(* ===== verification/_CoqProject ===== *)
-Q . S2P
Prelude.v
Bytes.v
Riscv.v
KString.v
Locks.v
Kalloc.v
Vm.v
Uvm.v
UserMem.v
UvmProps.v
Proc.v
ProcInv.v
Sched.v
Smp.v
Fault.v
Fork.v
Trap.v
Asm.v
Syscall.v
Virtio.v
VirtioInv.v
VirtioProps.v
Bio.v
Log.v
LogCrash.v
Pipe.v
Fs.v
FsBlocks.v
FsInode.v
FsFile.v
FsData.v
FsTrunc.v
FsDir.v
FsPath.v
FsOps.v
FsAbs.v
FsFrame.v
File.v
FsDemo.v
FsProps.v
Mkfs.v
MkfsInv.v
MkfsVol.v
MkfsProps.v
Format.v
Printf.v
UPrintf.v
Umalloc.v
Grep.v
Uart.v
Console.v
Devices.v
Exec.v
Sysfile.v
Kernel.v
Refs.v
Sh.v
ShRun.v
Ulib.v
Utils.v
Boot.v
Lemma drop_page_inv end_ `{!PageAllocator end_} s pa :
  KERNBASE <= end_ -> pa_inv s -> bad_pa end_ pa = false -> ~ pa_free s pa ->
  0 < refcount s (pa2index pa) < 256 ->
  wp (drop_page end_ pa) (fun _ s' => pa_inv s' /\
    refcount s' = upd (refcount s) (pa2index pa) (refcount s (pa2index pa) - 1) /\
    (forall x, pa_free s' x <->
       pa_free s x \/ (refcount s (pa2index pa) = 1 /\ page pa x)) /\
    (forall x, ~ pa_free s' x -> mem s' x = mem s x)) s.
Proof.
  intros He HI Hb Hnf Hr. unfold drop_page, decref. rewrite Hb.
  remember (refcount s (pa2index pa)) as c eqn:Hcd.
  destruct (set_ref_client end_ s pa (c - 1)) as [HI' Hfr]; try done; [lia|].
  assert (Hc : upd (refcount s) (pa2index pa) (u8 (c - 1)) =
               upd (refcount s) (pa2index pa) (c - 1)) by (rewrite u8_id by lia; done).
  wp_step. wp_step. wp_step. rewrite <- Hcd. case_bool; [lia|].
  wp_step. wp_step. wp_step. simpl. rewrite upd_same, u8_id by lia.
  destruct (Z.eqb_spec (c - 1) 0) as [E|E]; simpl.
  - eapply wp_mono; [apply pa_put; try done|].
    + by rewrite Hfr.
    + simpl. rewrite upd_same, u8_id by lia. done.
    + intros ? s' (HI2 & Hfr2 & Hm2 & Hr2). split_and!; try done.
      * rewrite Hr2. simpl. by rewrite Hc.
      * intros x. rewrite Hfr2, Hfr. intuition lia.
  - wp_step. split_and!; try done. intros x. rewrite Hfr. intuition lia.
Qed.
Lemma pte_addr_nonzero s root T va :
  pt_wf end_ s root T -> pte_addr T va = 0 <-> T (leaf va) = None.
Proof.
  intros Hwf. unfold pte_addr. destruct (T (leaf va)) as [p|] eqn:E; [|done].
  destruct (wf_page _ _ _ _ Hwf _ _ E) as [Hb _]. apply bad_pa_range in Hb as (_ & _ & _ & ?).
  pose proof (PX_range 0 va ltac:(lia)). split; [lia|done].
Qed.

(** ** Growing a page table *)

(** What an operation on the page table [T] leaves alone: it takes pages only
    from the free ones, and it writes only to these and to [T]'s pages. *)
Record pt_frame (s : kstate) (T : ptree) (s' : kstate) (T' : ptree) : Prop := {
  g_ext : forall n p, T n = Some p -> T' n = Some p;
  g_new : forall n p, T' n = Some p -> T n = Some p \/ (forall x, page p x -> pa_free s x);
  g_free : forall x, pa_free s' x -> pa_free s x;
  g_mem : forall x, ~ pa_free s x -> ~ pt_mem T x -> mem s' x = mem s x;
  g_ref : forall i, ~ pa_free s (KERNBASE + i * PGSIZE) -> refcount s' i = refcount s i;
}.
(** A change of the tree that keeps every PTE. *)
Record pt_grow (s : kstate) (T : ptree) (s' : kstate) (T' : ptree) : Prop := {
  g_frame : pt_frame s T s' T';
  g_pte : forall va, 0 <= va < MAXVA -> pte_of s' T' va = pte_of s T va;
}.
(* ===== verification/Uvm.v ===== *)
(** * User address spaces (kernel/vm.c)

    The theorems on unmapping, copy-on-write duplication and teardown of user
    address spaces, and on the copies between kernel and user memory.  They
    are proved for any [PageAllocator]; the buddy allocator of Kalloc.v is one. *)

From S2P Require Import Prelude Riscv KString Kalloc Vm.

Definition valid (v : Z) : bool := bits v PTE_V.

Section user_space.
Context (end_ : Z) `{PA : !PageAllocator end_} (Hend : KERNBASE <= end_ <= PHYSTOP).

(** The PTEs of [lo, hi) map the page [pa]. *)
Definition maps (s : kstate) (T : ptree) (lo hi pa : Z) : Prop :=
  exists va, lo <= va < hi /\ valid (pte_of s T va) = true /\ PTE2PA (pte_of s T va) = pa.

(** The mapped pages of [lo, hi): leaves that map distinct, referenced pages
    which are neither free nor part of the page table. *)
Record space_ok (s : kstate) (T : ptree) (lo hi : Z) : Prop := {
  sp_leaf : forall va, lo <= va < hi -> valid (pte_of s T va) = true ->
    PTE_FLAGS (pte_of s T va) <> PTE_V;
  sp_page : forall pa, maps s T lo hi pa -> bad_pa end_ pa = false /\
    0 < refcount s (pa2index pa) < 256 /\
    forall x, page pa x -> ~ pa_free s x /\ ~ pt_mem T x;
  sp_inj : forall va va', lo <= va < hi -> lo <= va' < hi ->
    valid (pte_of s T va) = true -> valid (pte_of s T va') = true ->
    PTE2PA (pte_of s T va) = PTE2PA (pte_of s T va') -> same_page va va' = true;
}.

(** The range [lo, hi) is unmapped: every page it mapped lost one reference,
    and the pages that lost their last one are free. *)
Record unmapped (s : kstate) (T : ptree) (lo hi : Z) (s' : kstate) : Prop := {
  um_pte : forall va, 0 <= va < MAXVA -> pte_of s' T va =
    if (lo <=? va) && (va <? hi) && valid (pte_of s T va) then 0 else pte_of s T va;
  um_ref : forall pa, maps s T lo hi pa ->
    refcount s' (pa2index pa) = refcount s (pa2index pa) - 1;
  um_ref_other : forall pa, bad_pa end_ pa = false -> ~ maps s T lo hi pa ->
    refcount s' (pa2index pa) = refcount s (pa2index pa);
  um_free : forall x, pa_free s' x <-> pa_free s x \/
    exists pa, maps s T lo hi pa /\ refcount s (pa2index pa) = 1 /\ page pa x;
  um_mem : forall x, ~ pa_free s' x -> ~ pt_mem T x -> mem s' x = mem s x;
}.
(* ===== verification/UserMem.v ===== *)
(** * User memory as bytes (kernel/vm.c)

    The byte a process sees at a virtual address, the lazy allocation of a
    page, and the copies between kernel buffers and user memory. *)

From S2P Require Import Prelude Riscv KString Kalloc Vm Uvm.

Lemma same_page_trans va a b :
  same_page va a = true -> same_page va b = true -> same_page a b = true.
Proof. unfold same_page. rewrite !Z.eqb_eq. congruence. Qed.

Lemma page_start pa : page pa pa.
Proof. unfold page. lia. Qed.

Section user_mem.
Context (end_ : Z) `{PA : !PageAllocator end_} (Hend : KERNBASE <= end_ <= PHYSTOP).

(** The physical address of the user's byte [va]. *)
Definition upa (s : kstate) (T : ptree) (va : Z) : Z :=
  PTE2PA (pte_of s T va) + va mod PGSIZE.
Definition ubyte (s : kstate) (T : ptree) (va : Z) : Z := ldb (mem s) (upa s T va).

Definition user_flags (v : Z) (perm : Z) : bool :=
  valid v && bits v PTE_U && (Z.land v perm =? perm).

(** Page [q] belongs to the kernel alone: it is in use, with one reference,
    outside the page table and mapped nowhere in [lo, hi). *)
Record fresh (s : kstate) (T : ptree) (lo hi q : Z) : Prop := {
  fr_pa : bad_pa end_ q = false;
  fr_ref : refcount s (pa2index q) = 1;
  fr_page : forall x, page q x -> ~ pa_free s x /\ ~ pt_mem T x;
  fr_maps : ~ maps s T lo hi q;
}.
(** A memory operation on the kernel state, and updates of one process. *)
Definition liftk {A} (m : M kstate A) : M K A := zoom kst set_kst m.
Definition get (i : nat) : M K proc := gets (fun k => procs k i).
Definition put_proc (i : nat) (f : proc -> proc) (k : K) : K :=
  set_procs (upd (procs k) i (f (procs k i))) k.
Definition change (i : nat) (f : proc -> proc) : M K unit := modify (put_proc i f).

Definition proc_table : list nat := seq 0 NPROC.

(** ** sleep and wakeup *)

(** The part of [sleep] up to the switch to the scheduler; the caller has
    released its lock.  The part after it is [wake_up_self]. *)
Definition sleep_on (me : nat) (c : channel) : M K unit :=
  change me (set_chan c) ;; change me (set_state SLEEPING).
Definition wake_up_self (me : nat) : M K unit := change me (set_chan NoChan).

Definition wakeup (me : option nat) (c : channel) : M K unit :=
  for_each proc_table (fun i =>
    if bool_decide (Some i = me) then ret tt
    else
      let! p := get i in
      when! bool_decide (p_state p = SLEEPING) && bool_decide (p_chan p = c)
      do change i (set_state RUNNABLE)).

(** [for(p = proc; p < &proc[NPROC]; p++) if(p->pid == pid) ...; the first
    match ends the loop. *)
Definition find_pid (pid : Z) (k : K) : option nat :=
  List.find (fun i => p_pid (procs k i) =? pid) proc_table.

Definition kill (pid : Z) : M K Z :=
  let! o := gets (find_pid pid) in
  match o with
  | None => ret (-1)
  | Some i =>
      change i (set_killed 1) ;;
      let! p := get i in
      (when! bool_decide (p_state p = SLEEPING) do change i (set_state RUNNABLE)) ;;
      ret 0
  end.

Definition setkilled (i : nat) : M K unit := change i (set_killed 1).
Definition killed (i : nat) : M K Z := gets (fun k => p_killed (procs k i)).

(** ** Scheduling statistics and parameters *)

Definition updatestatistics : M K unit :=
  for_each proc_table (fun i =>
    let! p := get i in
    match p_state p with
    | SLEEPING => change i (set_stime (i32 (p_stime p + 1)))
    | RUNNABLE => change i (set_retime (i32 (p_retime p + 1)))
    | RUNNING => change i (set_rutime (i32 (p_rutime p + 1)))
    | _ => ret tt
    end).

(** One of the four generators: [sh1], [sh2] are the shifts that give [b],
    [mask] and [sh3] those of the new state. *)
Definition lfsr (z sh1 sh2 mask sh3 : Z) : Z :=
  let b := Z.shiftr (i32 (Z.lxor (i32 (Z.shiftl z sh1)) z)) sh2 in
  i32 (Z.lxor (Z.shiftl (Z.land z mask) sh3) b).

Definition random (max : Z) : M K Z :=
  if max <=? 0 then ret 1
  else
    let! (z1, z2, z3, z4) := gets zs in
    let z1 := lfsr z1 6 13 4294967294 18 in
    let z2 := lfsr z2 2 27 4294967288 2 in
    let z3 := lfsr z3 13 21 4294967280 7 in
    let z4 := lfsr z4 3 12 4294967168 13 in
    modify (set_zs (z1, z2, z3, z4)) ;;
    let rand := Z.rem (Z.lxor (Z.lxor (Z.lxor z1 z2) z3) z4) max in
    ret (if rand <? 0 then rand * -1 else rand).

Definition chpr (pid priority : Z) : M K Z :=
  let! o := gets (find_pid pid) in
  match o with
  | Some i => change i (set_priority priority) ;; ret pid
  | None => ret pid
  end.
Definition chtickets (pid tickets : Z) : M K Z :=
  let! o := gets (find_pid pid) in
  match o with
  | Some i => change i (set_tickets tickets) ;; ret pid
  | None => ret pid
  end.
End proc.

(** ** Strings *)

(** [safestrcpy] to a field of [n] bytes that holds [s]. *)
Fixpoint take_str (n : nat) (t : list Z) : list Z :=
  match n, t with
  | S n', c :: t' => if c =? 0 then [] else c :: take_str n' t'
  | _, _ => []
  end.
Definition safestrcpy_list (s t : list Z) (n : nat) : list Z :=
  let w := take_str (n - 1) t ++ [0] in w ++ drop (length w) s.

(** ** Process creation and exit *)

Section lifecycle.
(** The end of the kernel image, the page of trampoline.S and the address of
    [forkret] are fixed by the linker. *)
Context {F : Type} `{FL : FileLayer F} (end_ trampoline forkret : Z) (pol : policy).
Abbreviation K := (kern F).

Definition procinit : M K unit :=
  for_each proc_table (fun i =>
    change i (set_state UNUSED) ;; change i (set_kstack (KSTACK (Z.of_nat i)))).

Definition allocpid : M K Z :=
  let! pid := gets nextpid in
  modify (set_nextpid (i32 (pid + 1))) ;; ret pid.

Definition proc_pagetable (i : nat) : M K Z :=
  let! p := get i in
  let! pagetable := liftk uvmcreate in
  if pagetable =? 0 then ret 0
  else
    let! r := liftk (mappages pagetable TRAMPOLINE PGSIZE trampoline (Z.lor PTE_R PTE_X)) in
    if r <? 0 then liftk (uvmfree end_ pagetable 0) ;; ret 0
    else
      let! r := liftk (mappages pagetable TRAPFRAME PGSIZE (p_trapframe p) (Z.lor PTE_R PTE_W)) in
      if r <? 0 then
        liftk (uvmunmap end_ pagetable TRAMPOLINE 1 false) ;;
        liftk (uvmfree end_ pagetable 0) ;; ret 0
      else ret pagetable.

Definition proc_freepagetable (pagetable sz : Z) : M K unit :=
  liftk (uvmunmap end_ pagetable TRAMPOLINE 1 false) ;;
  liftk (uvmunmap end_ pagetable TRAPFRAME 1 false) ;;
  liftk (uvmfree end_ pagetable sz).
(* ===== verification/ProcInv.v ===== *)
(** * Invariants of the process table

    The operations of Proc.v keep the process table consistent: pids are
    unique, unused slots are blank, no process is an orphan, and a parent is
    never freed before its children.  The states reachable by system calls,
    wake-ups and scheduling are the states of a step relation. *)

From stdpp Require Import relations.
From S2P Require Import Prelude Riscv KString Kalloc Vm Proc.

(** ** Symbolic execution on the process table *)

Section table.
Context {F : Type}.
Abbreviation K := (kern F).

(** [k'] is [k] with another process [i]. *)
Definition only (i : nat) (k k' : K) (p' : proc) : Prop :=
  procs k' = upd (procs k) i p' /\ nextpid k' = nextpid k /\ initproc k' = initproc k.

Lemma wlp_liftk {A} (m : M kstate A) (Q : A -> K -> Prop) k :
  (forall a s, Q a (set_kst s k)) -> wlp (liftk m) Q k.
Proof. intros HQ. apply wlp_zoom. intros a s _. apply HQ. Qed.

Lemma wlp_change i f (Q : unit -> K -> Prop) k : Q tt (put_proc i f k) -> wlp (change i f) Q k.
Proof. apply wlp_modify. Qed.
(** [acquire] of a free lock, by a CPU that holds none. *)
Lemma acq_free c l s Q : noff (cpu_of s c) = 0 -> lock s l = Spinlock false None ->
  (forall m, locks m = upd (locks (sm (ss s))) l (Spinlock true (Some c)) ->
     (forall c', c' <> c -> cpus m c' = cpu_of s c') -> noff (cpus m c) = 1 -> sie (cpus m c) = false ->
     Q tt (set_ss (set_sm m (ss s)) s)) ->
  wp (on_ss (acq c l)) Q s.
Proof.
  intros Hn El HQ. unfold wp, on_ss, acq, zoom, acquire, push_off_m, bind, modify, gets. simpl.
  change (locks (sm (ss s)) l) with (lock s l). rewrite El. simpl. apply HQ; simpl; try done.
  - apply functional_extensionality. intros x. by upd_cases x l.
  - intros c' Hne. by rewrite upd_other.
  - rewrite upd_same. unfold push_off. simpl. fold (cpu_of s c). by rewrite Hn.
  - rewrite upd_same. unfold push_off. simpl. by destruct (_ =? 0).
Qed.
(** It spins when another CPU has the lock. *)
Lemma acq_smp c l s Q : smp_inv s -> holds (at_ s c) = None ->
  (lock s l = Spinlock false None -> wp (on_ss (acq c l)) Q s) -> wbp (on_ss (acq c l)) Q s.
Proof.
  intros HI Hc HQ. destruct (i_free s HI l) as [El|[c' Hc']]; [by apply wp_wbp, HQ|].
  unfold wbp, on_ss, acq, zoom, acquire, push_off_m, bind, modify, gets. simpl.
  change (locks (sm (ss s)) l) with (lock s l). rewrite (i_lock s HI c' l Hc'). unfold holding. simpl.
  rewrite bool_decide_false; [done|]. intros [= ->]. congruence.
Qed.

(** [release] of the lock that is held. *)
Lemma rel_smp c l s Q : lock s l = Spinlock true (Some c) -> noff (cpu_of s c) = 1 -> sie (cpu_of s c) = false ->
  (forall m, locks m = upd (locks (sm (ss s))) l (Spinlock false None) ->
     (forall c', c' <> c -> cpus m c' = cpu_of s c') -> noff (cpus m c) = 0 -> Q tt (set_ss (set_sm m (ss s)) s)) ->
  wp (on_ss (rel c l)) Q s.
Proof.
  intros El Hn Hs HQ. unfold wp, on_ss, rel, zoom, release, bind, modify, gets, pop_off_m, pop_off, intr_get. simpl.
  change (locks (sm (ss s)) l) with (lock s l). rewrite El. unfold holding. simpl. rewrite bool_decide_true by done. simpl.
  change (cpus (sm (ss s)) c) with (cpu_of s c). rewrite Hs, Hn. simpl. apply HQ; simpl.
  - apply functional_extensionality. intros x. by upd_cases x l.
  - intros c' Hne. by rewrite upd_other.
  - rewrite upd_same. by destruct (intena _).
Qed.
(* ===== verification/Fork.v ===== *)
(** * kernel/proc.c: fork

    [fork] from the allocation of the child to its first state: what the
    child's memory and registers hold, and that the parent and every other
    process are left alone. *)

From S2P Require Import Prelude Riscv KString Locks Kalloc Vm Uvm UserMem UvmProps Proc ProcInv Fault.

(** ** Changes elsewhere in memory *)

Section elsewhere.
Context (end_ : Z) `{PA : !PageAllocator end_} (Hend : KERNBASE <= end_ <= PHYSTOP).

(** Between [s] and [s'] pages may have been taken, but only these and [W]
    were written, and only their counts changed. *)
Record elsewhere (W : Z -> Prop) (s s' : kstate) : Prop := {
  ew_inv : pa_inv s';
  ew_free : forall x, pa_free s' x -> pa_free s x;
  ew_mem : forall x, ~ pa_free s x -> ~ W x -> mem s' x = mem s x;
  ew_ref : forall i, ~ pa_free s (KERNBASE + i * PGSIZE) -> refcount s' i = refcount s i;
}.
Abbreviation nowhere := (fun _ : Z => False).

Lemma elsewhere_refl W s : pa_inv s -> elsewhere W s s.
Proof. by constructor. Qed.

(** What was free at first does not count as written. *)
Lemma elsewhere_trans W W' s s1 s2 :
  (forall x, W' x -> pa_free s x \/ W x) ->
  elsewhere W s s1 -> elsewhere W' s1 s2 -> elsewhere W s s2.
Proof.
  intros HW [_ Hf Hm Hr] [HI Hf' Hm' Hr']. constructor; auto.
  - intros x Hx Hw. rewrite Hm', Hm; auto. intros [?|?]%HW; done.
  - intros i Hi. rewrite Hr', Hr; auto.
Qed.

-- Exercise aim --
The lines above starting at the one that contains "Hc'). unfold holding. simpl." and ending at the one that contains "false None) ->" must be transcribed exactly, and no other lines may appear.

-- Solved problem --
  change (locks (sm (ss s)) l) with (lock s l). rewrite (i_lock s HI c' l Hc'). unfold holding. simpl.
  rewrite bool_decide_false; [done|]. intros [= ->]. congruence.
Qed.

(** [release] of the lock that is held. *)
Lemma rel_smp c l s Q : lock s l = Spinlock true (Some c) -> noff (cpu_of s c) = 1 -> sie (cpu_of s c) = false ->
  (forall m, locks m = upd (locks (sm (ss s))) l (Spinlock false None) ->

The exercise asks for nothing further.